══ THE INPUT

(* ===== verification/Telemetry.v ===== *)
(** [infra/logger], [infra/telemetry]: structured logs with the ids of the trace, the
    OpenTelemetry tracer and how a trace crosses from a client to a server, the
    Prometheus recorder. *)

From Stdlib Require Import ZArith Lia String Ascii List Bool.
From stdpp Require Import base tactics list gmap strings pretty.
From S2P Require Import Prelude GoStrings Errs Metadata HttpCore GrpcServer Derive.

Local Open Scope string_scope.
Local Open Scope list_scope.
Local Open Scope aeus_scope.

(** ** Values and fmt *)

(** A value of type [any], as [fmt] and [slog] look at it; of one that is neither a
    string nor an int, the name of its type and what [%v] prints. *)
Inductive Any : Type := AString (s : string) | AInt (z : Z) | AVal (type text : string).

Definition typeOf (a : Any) : string := match a with AString _ => "string" | AInt _ => "int" | AVal t _ => t end.
Definition plainText (a : Any) : string := match a with AString s => s | AInt z => pretty z | AVal _ t => t end.

(** What [fmt] adds for the operands the format left over. *)
Definition extra (args : list Any) : string :=
  match args with
  | [] => EmptyString
  | _ => "%!(EXTRA " +:+ Join (map (fun a => typeOf a +:+ "=" +:+ plainText a) args) ", " +:+ ")"
  end.

(** One verb; [None]: a verb, or a combination of a verb and a type, beyond this model. *)
Definition verb (v : ascii) (a : Any) : option string :=
  let bad := Some ("%!" +:+ String v ("(" +:+ typeOf a +:+ "=" +:+ plainText a +:+ ")")) in
  if Ascii.eqb v "v" then Some (plainText a)
  else if Ascii.eqb v "T" then Some (typeOf a)
  else match a with
       | AString s => if Ascii.eqb v "s" then Some s else if Ascii.eqb v "d" then bad else None
       | AInt z => if Ascii.eqb v "d" then Some (pretty z) else if Ascii.eqb v "s" then bad else None
       | AVal _ _ => None
       end.

(** [fmt.Sprintf] for formats without flags, widths and explicit indexes. *)
Fixpoint Sprintf (format : string) (args : list Any) : option string :=
  match format with
  | EmptyString => Some (extra args)
  | String c rest =>
      if negb (Ascii.eqb c "%") then String c <$> Sprintf rest args
      else
        match rest with
        | EmptyString => Some ("%!(NOVERB)" +:+ extra args)
        | String v rest =>
            if Ascii.eqb v "%" then String "%" <$> Sprintf rest args
            else match args with
                 | [] => (fun t => "%!" +:+ String v "(MISSING)" +:+ t) <$> Sprintf rest []
                 | a :: args => match verb v a with None => None | Some t => append t <$> Sprintf rest args end
                 end
        end
  end.

(** How many operands a format takes. *)
Fixpoint operands (format : string) : nat :=
  match format with
  | String c rest =>
      if negb (Ascii.eqb c "%") then operands rest
      else match rest with
           | EmptyString => 0
           | String v rest => if Ascii.eqb v "%" then operands rest else S (operands rest)
           end
  | EmptyString => 0
  end.

(** Operands beyond those the format takes are printed at its end. *)
Lemma Sprintf_extra (args more : list Any) : forall format t,
  length args = operands format -> Sprintf format args = Some t -> Sprintf format (args ++ more) = Some (t +:+ extra more).
Proof.
  intros format. remember (String.length format) as n eqn:Hn. revert format args Hn.
  induction n as [n IH] using lt_wf_ind. intros [|c rest] args -> t Hl; cbn [Sprintf operands] in *.
  - intros [= <-]. by destruct args.
  - assert (forall r a x, (String.length r < String.length (String c rest))%nat -> length a = operands r ->
              forall f : string -> string, (forall x y, f x +:+ y = f (x +:+ y)) -> f <$> Sprintf r a = Some x -> f <$> Sprintf r (a ++ more) = Some (x +:+ extra more)) as Hr.
    { intros r a x Hlt Ha f Hf. destruct (Sprintf r a) as [y|] eqn:E; [|done]. cbn. intros [= <-]. rewrite (IH _ Hlt r a eq_refl y Ha E). cbn. by rewrite Hf. }
    destruct (negb (Ascii.eqb c "%")); [by apply Hr; [cbn; lia|..]|].
    destruct rest as [|v rest]; [intros [= <-]; by destruct args|].
    destruct (Ascii.eqb v "%"); [by apply Hr; [cbn; lia|..]|]. destruct args as [|a args]; [done|]. cbn [app length] in *.
    destruct (verb v a) as [x|]; [|done]. apply Hr; [cbn; lia|lia|]. intros. by rewrite append_assoc.
Qed.

(** ** log/slog *)

Inductive Level : Type := LevelDebug | LevelInfo | LevelWarn | LevelError.

Definition rank (l : Level) : Z := match l with LevelDebug => -4 | LevelInfo => 0 | LevelWarn => 4 | LevelError => 8 end.

Record LogRecord : Type := mkRecord { level : Level; message : string; attrs : list (string * Any) }.

(** Keys and values alternate; a key without a value and a value without a key get a key of
    their own. *)
Fixpoint argsToAttrs (args : list Any) : list (string * Any) :=
  match args with
  | [] => []
  | AString key :: rest =>
      match rest with
      | [] => [("!BADKEY", AString key)]
      | x :: rest => (key, x) :: argsToAttrs rest
      end
  | x :: rest => ("!BADKEY", x) :: argsToAttrs rest
  end.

════

WORK TO COMPLETE
Return the total of lines in these records that hold "apply", without any other words.

WRITTEN SOLUTION
3